- [Work order]: From the records below, output exactly the lines running from the line containing "intros HC. unfold outcome_result, printed." through the line containing "destruct (oc_Failed o);", and no others.

[Stored items]
*-*-*
(* ===== verification/ProviderExec.v ===== *)
(** * [internal/provider/exec.go]: the executable IPAM protocol *)
From S2P Require Import Prelude GoStd Json JsonDecode NetIP Validation Prog Api GlobalApi Subprocess.
Open Scope Z_scope.

Definition apiVersion : string := "ipam.globalvpc.io/v1alpha1".
Definition ErrUnknownState : error :=
  Errorf "allocation state is unknown; preserve allocations and retry the same claim".
Definition unknown (reason : string) : error := Wrapf reason ErrUnknownState.

Record Exec := mkExec { pe_Command : list string; pe_Timeout : Z }.

Definition validClaim (c : PrefixClaim) : bool :=
  negb (blank (pc_ClaimUID c) || blank (pc_VpcUID c) || blank (pc_ScopeRef c)) &&
  match ParsePrefix (pc_CIDR c) with
  | Some p => bool_decide (p = Masked p) && (PrefixString p =? pc_CIDR c)%string
  | None => false
  end.

(** ** The request and the response *)

Definition request_json (c : PrefixClaim) : json :=
  fields [req "apiVersion" (JStr apiVersion); req "operation" (JStr "EnsurePrefix");
          req "claimUID" (JStr (pc_ClaimUID c)); req "vpcUID" (JStr (pc_VpcUID c));
          req "scopeRef" (JStr (pc_ScopeRef c)); req "cidr" (JStr (pc_CIDR c))].
Record response := mkResponse { re_APIVersion : string; re_OK : option bool; re_Result : option json }.
Definition response_decoder : decoder response :=
  decode_struct [field "apiVersion" re_APIVersion (fun x r => mkResponse x (re_OK r) (re_Result r)) decode_string;
                 field "ok" re_OK (fun x r => mkResponse (re_APIVersion r) x (re_Result r)) (decode_pointer decode_bool false);
                 field "result" re_Result (fun x r => mkResponse (re_APIVersion r) (re_OK r) x) decode_present].
Definition claim_set (f : PrefixClaim -> PrefixClaim) (a : Allocation) : Allocation :=
  mkAllocation (f (al_Claim a)) (al_AllocationID a) (al_ReleasePolicy a).
(** The claim's fields are inlined. *)
Definition allocation_decoder : decoder Allocation :=
  decode_struct
    [field "claimUID" (fun a => pc_ClaimUID (al_Claim a))
       (fun x => claim_set (fun c => mkPrefixClaim x (pc_VpcUID c) (pc_ScopeRef c) (pc_CIDR c))) decode_string;
     field "vpcUID" (fun a => pc_VpcUID (al_Claim a))
       (fun x => claim_set (fun c => mkPrefixClaim (pc_ClaimUID c) x (pc_ScopeRef c) (pc_CIDR c))) decode_string;
     field "scopeRef" (fun a => pc_ScopeRef (al_Claim a))
       (fun x => claim_set (fun c => mkPrefixClaim (pc_ClaimUID c) (pc_VpcUID c) x (pc_CIDR c))) decode_string;
     field "cidr" (fun a => pc_CIDR (al_Claim a))
       (fun x => claim_set (fun c => mkPrefixClaim (pc_ClaimUID c) (pc_VpcUID c) (pc_ScopeRef c) x)) decode_string;
     field "allocationID" al_AllocationID (fun x a => mkAllocation (al_Claim a) x (al_ReleasePolicy a)) decode_string;
     field "releasePolicy" al_ReleasePolicy (fun x a => mkAllocation (al_Claim a) (al_AllocationID a) x) decode_string].
Definition no_allocation : Allocation := mkAllocation (mkPrefixClaim "" "" "" "") "" "".

(** What is made of a program that ran. *)
Definition read_response (claim : PrefixClaim) (out : string) : res Allocation :=
  let invalid := Err (unknown "IPAM provider returned an invalid response") in
  reject negb (isObject out) with unknown "IPAM provider returned an invalid response" ;;
  match UnmarshalInto response_decoder (mkResponse "" None None) out with
  | None => invalid
  | Some r =>
      reject negb (re_APIVersion r =? apiVersion)%string with unknown "IPAM provider returned an unsupported response version" ;;
      reject negb (default false (re_OK r)) with unknown "IPAM provider did not confirm the allocation" ;;
      match re_Result r with
      | Some (JObj l) =>
          match allocation_decoder (JObj l) no_allocation with
          | None => Err (unknown "IPAM provider returned an invalid allocation")
          | Some a =>
              reject negb (validClaim (al_Claim a)) || negb (bool_decide (al_Claim a = claim)) || blank (al_AllocationID a) ||
                     negb (al_ReleasePolicy a =? "Retain")%string
                with unknown "IPAM provider allocation does not match the requested retained claim" ;;
              Ok a
          end
      | _ => Err (unknown "IPAM provider returned an invalid allocation")
      end
  end.
Definition outcome_result (claim : PrefixClaim) (o : outcome) : res Allocation :=
  let stdout := capture false (oc_Stdout o) in
  reject lo_exceeded stdout with unknown "IPAM provider response exceeded the size limit" ;;
  reject oc_Expired o with unknown "IPAM provider deadline or cancellation interrupted the request" ;;
  reject oc_Failed o with unknown "IPAM provider execution failed" ;;
  read_response claim (lo_buffer stdout).

Definition Ensure (p : Exec) (claim : PrefixClaim) : sprog (res Allocation) :=
  stop unconfigured (pe_Command p) with Errorf "IPAM provider command is not configured" ;;
  stop negb (validClaim claim) with Errorf "IPAM claim requires nonempty identities and a canonical network CIDR" ;;
  o <- spawn (mkInvocation (pe_Command p) (Marshal (request_json claim)) (bounded_timeout (pe_Timeout p))) ;;
  Ret (outcome_result claim o).

(** * What the provider executor accepts *)
From S2P Require Import Infra.

(** A canonical claim: nonempty identities and a masked prefix in its own notation. *)
Record canonical (c : PrefixClaim) : Prop := {
  ca_claim : blank (pc_ClaimUID c) = false; ca_vpc : blank (pc_VpcUID c) = false; ca_scope : blank (pc_ScopeRef c) = false;
  ca_prefix : exists p, ParsePrefix (pc_CIDR c) = Some p /\ p = Masked p /\ PrefixString p = pc_CIDR c }.
Lemma validClaim_iff c : validClaim c = true <-> canonical c.
Proof.
  unfold validClaim. rewrite andb_true_iff, negb_true_iff, !orb_false_iff. split.
  - intros [[[H1 H2] H3] HP]. split; try done. destruct (ParsePrefix _) as [p|]; [|done]. breflect. eauto.
  - intros [? ? ? (p & -> & E & ->)]. split; [done|]. rewrite String.eqb_refl, andb_true_r. by apply bool_decide_eq_true.
Qed.

(** An object confirms the retained allocation [a] of the claim. *)
Definition confirms (out : string) (claim : PrefixClaim) (a : Allocation) : Prop :=
  isObject out = true /\
  exists r l, UnmarshalInto response_decoder (mkResponse "" None None) out = Some r /\
    re_APIVersion r = apiVersion /\ re_OK r = Some true /\ re_Result r = Some (JObj l) /\
    allocation_decoder (JObj l) no_allocation = Some a /\
    al_Claim a = claim /\ blank (al_AllocationID a) = false /\ al_ReleasePolicy a = "Retain".
Lemma read_response_iff claim out a : validClaim claim = true ->
  read_response claim out = Ok a <-> confirms out claim a.
Proof.
  intros HC. unfold read_response, confirms. destruct (isObject out); simpl; [|split; [done|by intros [? _]]].
  destruct (UnmarshalInto _ _ _) as [r|]; [|split; [done|]; by intros (_ & ? & ? & ? & _)]. split.
  - destruct (re_OK r) as [[]|] eqn:EO; simpl; [|intros H; follow H; done..].
    destruct (re_Result r) as [[]|] eqn:ER; try (intros H; follow H; done).
    intros H. follow H. injection H as <-. split; [done|]. exists r, l. by repeat split.
  - intros (_ & r' & l & [= <-] & HV & HO & HR & HD & HA & HI & HP).
    rewrite HV, HO, HR, HD, HA, HC, HI, HP. simpl. by rewrite bool_decide_eq_true_2.
Qed.

(** The program ended in time, within its bound, and printed this. *)
Definition printed (o : outcome) (out : string) : Prop :=
  out = text (oc_Stdout o) /\ Z.of_nat (String.length out) <= maxOutputBytes /\ oc_Expired o = false /\ oc_Failed o = false.
Lemma outcome_allocates claim o a : validClaim claim = true ->
  outcome_result claim o = Ok a <-> exists out, printed o out /\ confirms out claim a.
Proof.
  intros HC. unfold outcome_result, printed. destruct (lo_exceeded _) eqn:E1; simpl.
  { rewrite capture_exceeded in E1. apply Z.ltb_lt in E1. split; [done|]. intros (out & (-> & ? & _) & _). lia. }
  rewrite (capture_buffer _ E1). rewrite capture_exceeded in E1. apply Z.ltb_ge in E1.
  destruct (oc_Expired o); [split; [done|]; by intros (? & (_ & _ & ? & _) & _)|].
  destruct (oc_Failed o); [split; [done|]; by intros (? & (_ & _ & _ & ?) & _)|].
  rewrite read_response_iff by done. split; [by eexists|]. by intros (out & (-> & _) & ?).
Qed.

(** Every failure of a program that ran keeps the caller from giving the claim up. *)
Definition retained {A} (x : res A) : Prop := forall err, x = Err err -> Is err ErrUnknownState = true.
Lemma retained_unknown {A} t : retained (A := A) (Err (unknown t)).
Proof.
  intros err [= <-]. apply orb_true_iff. right. by apply orb_true_iff; left; apply bool_decide_eq_true.
Qed.
Lemma retained_outcome claim o : retained (outcome_result claim o).
Proof.
  unfold outcome_result, read_response.
  repeat match goal with
         | |- retained (match ?x with _ => _ end) => destruct x
         | |- retained (Ok _) => done
         | |- retained (Err (unknown _)) => apply retained_unknown
         end.
Qed.

(** The one request made for a claim. *)
Definition asked_for (p : Exec) (claim : PrefixClaim) : invocation :=
  mkInvocation (pe_Command p) (Marshal (request_json claim)) (bounded_timeout (pe_Timeout p)).

(** A prefix counts as reserved exactly when the configured provider, run once with
    the canonical claim, ended in time and within the size limit and printed an object
    that confirms a retained allocation of this very claim; every other end of the
    provider is reported as an unknown state, and an unusable claim never reaches it. *)
Theorem allocations_are_confirmed p claim h x : exec (Ensure p claim) h (Ret x) ->
  ((unconfigured (pe_Command p) = true \/ ~ canonical claim) /\ h = [] /\ exists t, x = Err (Errorf t)) \/
  (unconfigured (pe_Command p) = false /\ canonical claim /\
   exists o, h = [Ev (asked_for p claim) o] /\ retained x /\
     forall a, x = Ok a <-> exists out, printed o out /\ confirms out claim a).
Proof.
  unfold Ensure. rewrite <- validClaim_iff. intros HX. destruct (unconfigured _).
  { apply Ret_decides in HX as [-> ->]. left. eauto. }
  destruct (validClaim claim) eqn:HC; cbn [negb] in HX.
  - right. split; [done|]. split; [done|]. apply spawn_decides in HX as [o -> ->]. exists o. split; [done|].
    split; [apply retained_outcome|]. intros a. by apply outcome_allocates.
  - apply Ret_decides in HX as [-> ->]. left. split; [by right|]. eauto.
Qed.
*-*-*
- [Completed exercise]:
  intros HC. unfold outcome_result, printed. destruct (lo_exceeded _) eqn:E1; simpl.
  { rewrite capture_exceeded in E1. apply Z.ltb_lt in E1. split; [done|]. intros (out & (-> & ? & _) & _). lia. }
  rewrite (capture_buffer _ E1). rewrite capture_exceeded in E1. apply Z.ltb_ge in E1.
  destruct (oc_Expired o); [split; [done|]; by intros (? & (_ & _ & ? & _) & _)|].
  destruct (oc_Failed o); [split; [done|]; by intros (? & (_ & _ & _ & ?) & _)|].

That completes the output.